**What you should do:**
The answer must be every line below that holds the word "option".

**Information:**
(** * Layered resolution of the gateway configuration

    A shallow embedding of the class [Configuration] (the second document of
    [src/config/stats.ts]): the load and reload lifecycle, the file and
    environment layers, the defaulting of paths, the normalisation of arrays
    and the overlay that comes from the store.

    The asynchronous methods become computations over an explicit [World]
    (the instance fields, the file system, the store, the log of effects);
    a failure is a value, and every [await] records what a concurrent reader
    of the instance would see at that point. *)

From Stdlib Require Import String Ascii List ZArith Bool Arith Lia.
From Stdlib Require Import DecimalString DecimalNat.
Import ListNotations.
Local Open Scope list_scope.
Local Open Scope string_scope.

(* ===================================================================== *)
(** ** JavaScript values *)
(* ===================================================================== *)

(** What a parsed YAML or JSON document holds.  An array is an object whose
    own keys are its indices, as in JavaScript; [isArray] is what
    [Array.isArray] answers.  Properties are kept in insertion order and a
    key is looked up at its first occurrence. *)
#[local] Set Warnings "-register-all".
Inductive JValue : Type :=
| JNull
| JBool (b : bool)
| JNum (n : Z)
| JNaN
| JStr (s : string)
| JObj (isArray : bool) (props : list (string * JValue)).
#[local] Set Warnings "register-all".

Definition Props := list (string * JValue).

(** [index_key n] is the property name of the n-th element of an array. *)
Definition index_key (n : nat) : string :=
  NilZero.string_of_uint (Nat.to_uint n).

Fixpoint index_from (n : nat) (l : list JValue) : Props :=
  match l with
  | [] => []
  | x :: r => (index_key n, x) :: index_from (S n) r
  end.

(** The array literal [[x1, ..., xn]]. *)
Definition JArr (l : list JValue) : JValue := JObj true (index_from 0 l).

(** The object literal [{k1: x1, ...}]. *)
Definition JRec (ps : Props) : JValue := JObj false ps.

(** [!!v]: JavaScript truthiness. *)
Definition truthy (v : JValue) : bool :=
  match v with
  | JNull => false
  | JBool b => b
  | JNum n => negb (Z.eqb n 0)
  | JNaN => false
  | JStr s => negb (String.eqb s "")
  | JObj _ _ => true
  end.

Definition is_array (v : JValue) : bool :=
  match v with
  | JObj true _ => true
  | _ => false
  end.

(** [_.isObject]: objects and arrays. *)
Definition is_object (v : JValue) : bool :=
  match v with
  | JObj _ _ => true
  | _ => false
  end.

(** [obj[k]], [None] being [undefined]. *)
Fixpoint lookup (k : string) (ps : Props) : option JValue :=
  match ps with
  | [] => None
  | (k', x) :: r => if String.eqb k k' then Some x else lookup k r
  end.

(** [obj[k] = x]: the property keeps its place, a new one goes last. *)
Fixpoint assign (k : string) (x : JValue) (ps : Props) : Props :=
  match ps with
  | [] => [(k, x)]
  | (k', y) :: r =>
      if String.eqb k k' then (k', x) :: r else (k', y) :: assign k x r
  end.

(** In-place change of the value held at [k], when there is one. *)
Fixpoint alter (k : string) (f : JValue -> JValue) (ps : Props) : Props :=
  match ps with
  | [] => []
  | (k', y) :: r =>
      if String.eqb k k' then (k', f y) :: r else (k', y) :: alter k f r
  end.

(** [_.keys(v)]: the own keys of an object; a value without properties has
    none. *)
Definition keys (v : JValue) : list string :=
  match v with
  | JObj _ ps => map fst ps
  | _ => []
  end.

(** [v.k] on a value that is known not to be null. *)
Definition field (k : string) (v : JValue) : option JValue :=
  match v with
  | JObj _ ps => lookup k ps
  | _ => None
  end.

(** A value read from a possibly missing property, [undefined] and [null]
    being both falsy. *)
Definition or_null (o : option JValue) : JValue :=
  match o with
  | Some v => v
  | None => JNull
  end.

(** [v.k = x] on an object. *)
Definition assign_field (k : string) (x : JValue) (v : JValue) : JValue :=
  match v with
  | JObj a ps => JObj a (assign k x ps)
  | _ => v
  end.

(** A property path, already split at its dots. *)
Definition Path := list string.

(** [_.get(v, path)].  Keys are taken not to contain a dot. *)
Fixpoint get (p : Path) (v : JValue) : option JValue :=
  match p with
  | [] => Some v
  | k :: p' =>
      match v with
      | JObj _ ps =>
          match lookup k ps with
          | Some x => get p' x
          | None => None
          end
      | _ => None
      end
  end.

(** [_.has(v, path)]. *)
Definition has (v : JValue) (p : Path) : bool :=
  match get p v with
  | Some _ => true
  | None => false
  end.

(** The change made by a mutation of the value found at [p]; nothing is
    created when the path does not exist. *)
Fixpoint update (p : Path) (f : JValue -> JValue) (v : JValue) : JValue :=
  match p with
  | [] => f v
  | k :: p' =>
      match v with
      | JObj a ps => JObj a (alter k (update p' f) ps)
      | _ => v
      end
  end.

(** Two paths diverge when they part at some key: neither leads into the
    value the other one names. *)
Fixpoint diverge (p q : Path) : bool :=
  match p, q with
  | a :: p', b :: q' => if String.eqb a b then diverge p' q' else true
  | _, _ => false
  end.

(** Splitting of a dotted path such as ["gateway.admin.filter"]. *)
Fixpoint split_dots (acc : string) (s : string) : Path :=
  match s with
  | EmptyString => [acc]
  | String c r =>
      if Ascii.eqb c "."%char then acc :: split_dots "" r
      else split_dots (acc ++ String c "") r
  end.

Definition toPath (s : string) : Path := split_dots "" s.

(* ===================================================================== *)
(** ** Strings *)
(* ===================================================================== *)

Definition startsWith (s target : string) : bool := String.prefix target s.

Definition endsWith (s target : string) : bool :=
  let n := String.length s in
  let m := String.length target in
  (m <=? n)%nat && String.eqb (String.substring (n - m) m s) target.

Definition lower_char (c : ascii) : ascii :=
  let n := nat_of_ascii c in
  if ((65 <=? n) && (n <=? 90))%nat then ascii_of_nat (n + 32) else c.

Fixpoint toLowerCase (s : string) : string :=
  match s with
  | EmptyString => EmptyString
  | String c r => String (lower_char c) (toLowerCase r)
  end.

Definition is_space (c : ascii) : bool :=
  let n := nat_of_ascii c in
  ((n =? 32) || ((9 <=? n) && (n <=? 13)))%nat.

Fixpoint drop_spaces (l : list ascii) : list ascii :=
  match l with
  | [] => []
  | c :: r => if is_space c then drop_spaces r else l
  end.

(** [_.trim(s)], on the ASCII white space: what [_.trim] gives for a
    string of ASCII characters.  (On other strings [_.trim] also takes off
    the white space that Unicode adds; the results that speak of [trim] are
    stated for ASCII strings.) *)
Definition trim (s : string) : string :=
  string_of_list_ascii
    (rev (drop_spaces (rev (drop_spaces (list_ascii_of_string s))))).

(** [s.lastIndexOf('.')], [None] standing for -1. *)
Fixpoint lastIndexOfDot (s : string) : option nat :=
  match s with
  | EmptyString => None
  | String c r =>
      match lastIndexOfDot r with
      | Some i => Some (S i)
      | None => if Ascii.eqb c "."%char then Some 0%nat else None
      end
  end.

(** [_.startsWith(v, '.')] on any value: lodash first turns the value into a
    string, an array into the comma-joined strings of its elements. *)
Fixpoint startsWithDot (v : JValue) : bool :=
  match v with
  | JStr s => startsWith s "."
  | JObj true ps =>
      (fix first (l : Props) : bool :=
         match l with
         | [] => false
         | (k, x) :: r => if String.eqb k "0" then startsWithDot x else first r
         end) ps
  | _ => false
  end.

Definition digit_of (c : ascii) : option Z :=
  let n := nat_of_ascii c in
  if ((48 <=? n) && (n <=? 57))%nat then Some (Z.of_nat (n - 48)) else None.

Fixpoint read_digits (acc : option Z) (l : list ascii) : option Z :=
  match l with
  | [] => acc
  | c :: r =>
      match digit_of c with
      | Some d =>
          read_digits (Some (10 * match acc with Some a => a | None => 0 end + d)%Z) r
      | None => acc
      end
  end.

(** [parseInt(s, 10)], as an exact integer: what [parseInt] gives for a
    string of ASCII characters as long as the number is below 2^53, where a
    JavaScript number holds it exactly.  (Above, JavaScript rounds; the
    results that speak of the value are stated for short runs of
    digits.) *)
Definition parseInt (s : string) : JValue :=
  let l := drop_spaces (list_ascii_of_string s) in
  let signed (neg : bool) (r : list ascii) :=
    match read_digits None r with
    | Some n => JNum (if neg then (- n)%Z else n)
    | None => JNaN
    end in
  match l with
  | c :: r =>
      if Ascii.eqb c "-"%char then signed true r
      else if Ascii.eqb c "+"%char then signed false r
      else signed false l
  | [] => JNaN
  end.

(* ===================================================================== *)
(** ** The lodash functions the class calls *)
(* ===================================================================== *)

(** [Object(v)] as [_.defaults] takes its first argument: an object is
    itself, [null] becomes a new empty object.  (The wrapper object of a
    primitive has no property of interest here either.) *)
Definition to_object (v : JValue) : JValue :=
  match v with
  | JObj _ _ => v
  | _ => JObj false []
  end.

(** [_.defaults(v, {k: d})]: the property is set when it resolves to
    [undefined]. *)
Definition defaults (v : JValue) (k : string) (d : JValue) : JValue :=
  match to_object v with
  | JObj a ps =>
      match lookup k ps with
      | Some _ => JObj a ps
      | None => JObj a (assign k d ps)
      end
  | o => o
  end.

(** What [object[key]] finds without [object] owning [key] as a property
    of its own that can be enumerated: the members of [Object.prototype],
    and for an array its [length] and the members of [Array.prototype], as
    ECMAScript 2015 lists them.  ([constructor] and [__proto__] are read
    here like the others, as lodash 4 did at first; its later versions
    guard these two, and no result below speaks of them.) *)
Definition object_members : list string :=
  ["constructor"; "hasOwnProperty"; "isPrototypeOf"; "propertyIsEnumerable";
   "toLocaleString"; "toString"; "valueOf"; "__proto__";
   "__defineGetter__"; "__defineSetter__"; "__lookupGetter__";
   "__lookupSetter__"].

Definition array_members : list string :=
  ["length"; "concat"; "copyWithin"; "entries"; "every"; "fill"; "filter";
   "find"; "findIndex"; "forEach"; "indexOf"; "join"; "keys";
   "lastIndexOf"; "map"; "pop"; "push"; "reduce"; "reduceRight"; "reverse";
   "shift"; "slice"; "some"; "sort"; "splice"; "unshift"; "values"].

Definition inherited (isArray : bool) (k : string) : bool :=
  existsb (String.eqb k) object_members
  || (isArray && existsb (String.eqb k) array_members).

**Solution below:**
Fixpoint lookup (k : string) (ps : Props) : option JValue :=
Definition field (k : string) (v : JValue) : option JValue :=
Definition or_null (o : option JValue) : JValue :=
Fixpoint get (p : Path) (v : JValue) : option JValue :=
Fixpoint lastIndexOfDot (s : string) : option nat :=
Definition digit_of (c : ascii) : option Z :=
Fixpoint read_digits (acc : option Z) (l : list ascii) : option Z :=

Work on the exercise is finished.